**Records from a data collection**
(** One turn of the kernel's loop. *)
Lemma list_dir_step nows fuel k i p l s j :
  get_path i (inodes (async_fs s)) = Some p -> listed_as nows p l s -> (forall d, fits [] d = true) ->
  let full := full_listing i (entries l) (numbers_of l s) in
  (j <= length full)%nat -> len full <= u64_max ->
  exists n s', ((j < length full)%nat -> (0 < n)%nat) /\ (j + n <= length full)%nat /\
    listed_as nows p l s' /\ inodes (async_fs s') = snd (allocate_all (entries l) (inodes (async_fs s))) /\
    list_dir (S fuel) k nows i (Z.of_nat j) s =
      if (n =? 0)%nat then (Ok [], s')
      else (rest ← list_dir fuel (S k) nows i (Z.of_nat (j + n));
            mret (take n (drop j (numbered 0 full)) ++ rest)) s'.
Proof.
  intros Hp Hl Hfits full Hj Hmax.
  destruct (readdir_page nows k i p l s (Z.of_nat j) Hp Hl) as (s' & Hpage & Hl' & Hi').
  cbn [list_dir]. rewrite run_bind, Hpage. clear Hpage. fold full.
  clearbody full. unfold zdrop. rewrite Nat2Z.id. unfold len in Hmax.
  assert (Hrest : length (drop j full) = (length full - j)%nat) by apply length_drop.
  destruct (fill_spec (Z.of_nat j) 0 (drop j full) [] ltac:(lia) ltac:(lia) ltac:(unfold len; lia)) as (n & -> & Hn).
  set (n' := Nat.min n (length full - j)).
  assert (Hpage : take n (numbered (Z.of_nat j + 0) (drop j full)) = take n' (drop j (numbered 0 full))).
  { rewrite numbered_drop, Z.add_0_r. unfold n'. rewrite <- Hrest, <- (length_dir_numbered (0 + Z.of_nat j)).
    destruct (Nat.min_spec n (length (numbered (0 + Z.of_nat j) (drop j full)))) as [[_ ->]|[Hge ->]]; [done|].
    rewrite firstn_all. by rewrite take_ge. }
  rewrite Hpage. cbn [app]. exists n', s'. split.
  { intros Hlt. assert (0 < n)%nat; [|lia]. apply Hn; [done..|]. intros E. rewrite E in Hrest. simpl in Hrest. lia. }
  split; [lia|]. split; [exact Hl'|]. split; [exact Hi'|]. unfold fmap, outcome_fmap.
  assert (Hlen : length (take n' (drop j full)) = n') by (rewrite length_take; lia).
  assert (Heq : take n' (drop j (numbered 0 full)) = numbered (Z.of_nat j) (take n' (drop j full))).
  { by rewrite numbered_drop, numbered_take. }
  rewrite Heq. pose proof (numbered_last (Z.of_nat j) (take n' (drop j full))) as Hlast.
  destruct (last (numbered (Z.of_nat j) (take n' (drop j full)))) as [d|] eqn:E.
  - rewrite (Hlast d eq_refl), Hlen, <- Nat2Z.inj_add. destruct (Nat.eqb_spec n' 0) as [Hz|_]; [|done].
    rewrite Hz in E. done.
  - apply last_None in E. apply (f_equal length) in E. rewrite length_dir_numbered, Hlen in E. simpl in E. by rewrite E.
Qed.
(* ===== verification/Stack.v ===== *)
(** * Stack: a file copied through the whole system

    The kernel's writes go through the buffer of the FUSE filesystem, the merging
    of what it holds, the client and its circuit breaker, the wire, the router,
    the limiter and the handler, the mount table and the backend.  The layers are
    composed here: a backend says what its files hold by [FileView], the mount
    table has the files of its backends, and the theorems follow the bytes from
    the kernel to the backend. *)

From S2P Require MemFS MountableFS.
From S2P Require Import Prelude Text RPath FsError Metadata Flags FileSystem Json Http HttpError.
From S2P Require Import Validation Metrics RateLimiter StatCache Auth ServerTypes ServerApi ClientApi Remote.
From S2P Require Import FuseInodes FuseCache FuseFs FuseRemote.
From Stdlib Require Strings.String.

(** ** Writes one behind the other *)

Fixpoint contiguous (o : Z) (datas : list bytes) : list Segment :=
  match datas with
  | [] => []
  | d :: datas => (o, d) :: contiguous (o + len d) datas
  end.

Lemma contiguous_app o xs ys :
  contiguous o (xs ++ ys) = contiguous o xs ++ contiguous (o + len (concat xs)) ys.
Proof.
  revert o. induction xs as [|x xs IH]; intros o; simpl.
  - unfold len. simpl. by rewrite Z.add_0_r.
  - by rewrite IH, len_app, Z.add_assoc.
Qed.

Lemma sort_contiguous o ds : sort_by segment_cmp (contiguous o ds) = contiguous o ds.
Proof.
  revert o. induction ds as [|d ds IH]; intros o; [done|]. simpl. rewrite IH.
  destruct ds as [|d' ds]; [done|]. simpl. unfold segment_cmp. cbn [fst]. pose proof (len_nonneg d).
  destruct (Z.compare_spec o (o + len d)); [done|done|lia].
Qed.

Lemma overlay_end (d d' : bytes) : overlay Byte.x00 (len d) d' d = d ++ d'.
Proof.
  unfold overlay, ztake, zdrop. rewrite Z.sub_diag. pose proof (len_nonneg d').
  rewrite drop_ge by (unfold len in *; lia). unfold len. rewrite Nat2Z.id, take_ge by done.
  simpl. by rewrite app_nil_r.
Qed.

Section Merging.
Context `{BuildProfile} {E : Type}.

Lemma merge_next o d d' :
  0 <= o -> o + len d + len d' <= isize_max ->
  merge_step (E := E) (Ok [(o, d)]) (o + len d, d') = Ok [(o, d ++ d')].
Proof.
  intros Ho Hm. pose proof (len_nonneg d). pose proof (len_nonneg d').
  assert (Hu : isize_max < u64_max) by done.
  unfold merge_step. cbn [mbind outcome_bind last fst snd].
  rewrite (unsigned_add_ok o (len d)) by lia. simpl.
  destruct (Z.leb_spec (o + len d) (o + len d)); [|lia]. unfold saturating_sub. rewrite Z.max_r by lia.
  replace (o + len d - o) with (len d) by lia. rewrite usize_add_ok by lia. simpl.
  pose proof (grow_copy_overlay (E := E) (len d) d' d ltac:(lia) ltac:(lia)) as Hg. simpl in Hg.
  destruct (if len d <? len d + len d' then _ else _) as [d1|e| |]; simpl in *; try done.
  rewrite Hg. simpl. by rewrite overlay_end.
Qed.

Lemma merge_contiguous_fold o d ds :
  0 <= o -> o + len d + len (concat ds) <= isize_max ->
  fold_left (merge_step (E := E)) (contiguous (o + len d) ds) (Ok [(o, d)]) = Ok [(o, d ++ concat ds)].
Proof.
  revert d. induction ds as [|d' ds IH]; intros d Ho Hm; [by rewrite app_nil_r|].
  cbn [contiguous fold_left concat] in *. rewrite len_app in Hm. pose proof (len_nonneg (concat ds)).
  rewrite merge_next by lia. rewrite <- Z.add_assoc, <- len_app, IH by (rewrite ?len_app; lia).
  by rewrite app_assoc.
Qed.

(** They are one run. *)
Lemma merge_contiguous o ds :
  ds <> [] -> 0 <= o -> o + len (concat ds) <= isize_max ->
  merge_write_segments (E := E) (contiguous o ds) = Ok [(o, concat ds)].
Proof.
  intros Hne Ho Hm. destruct ds as [|d ds]; [done|]. unfold merge_write_segments.
  cbn [contiguous]. change ((o, d) :: contiguous (o + len d) ds) with (contiguous o (d :: ds)).
  rewrite sort_contiguous. cbn [contiguous fold_left concat] in *. rewrite len_app in Hm.
  change (merge_step (Ok []) (o, d)) with (@Ok E _ [(o, d)]). apply merge_contiguous_fold; lia.
Qed.
End Merging.

(** ** What the files of a backend hold *)

(** What a write at an offset leaves of a content: [MemFS.written]. *)
Definition put_at (off : Z) (text d : bytes) : bytes := MemFS.written text off WriteFlags.none d.

Lemma put_at_end (text d : bytes) : put_at (len d) text d = d ++ text.
Proof.
  unfold put_at, MemFS.written. rewrite Z.sub_diag. destruct (Z.leb_spec (len d) (len d)); [|lia].
  rewrite orb_true_r. done.
Qed.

**Work to be completed**
Print, without alteration, only the lines above between the one holding "pose proof (grow_copy_overlay" and the one holding "(len_nonneg (concat ds)).", inclusive.

**Task answer**
  pose proof (grow_copy_overlay (E := E) (len d) d' d ltac:(lia) ltac:(lia)) as Hg. simpl in Hg.
  destruct (if len d <? len d + len d' then _ else _) as [d1|e| |]; simpl in *; try done.
  rewrite Hg. simpl. by rewrite overlay_end.
Qed.

Lemma merge_contiguous_fold o d ds :
  0 <= o -> o + len d + len (concat ds) <= isize_max ->
  fold_left (merge_step (E := E)) (contiguous (o + len d) ds) (Ok [(o, d)]) = Ok [(o, d ++ concat ds)].
Proof.
  revert d. induction ds as [|d' ds IH]; intros d Ho Hm; [by rewrite app_nil_r|].
  cbn [contiguous fold_left concat] in *. rewrite len_app in Hm. pose proof (len_nonneg (concat ds)).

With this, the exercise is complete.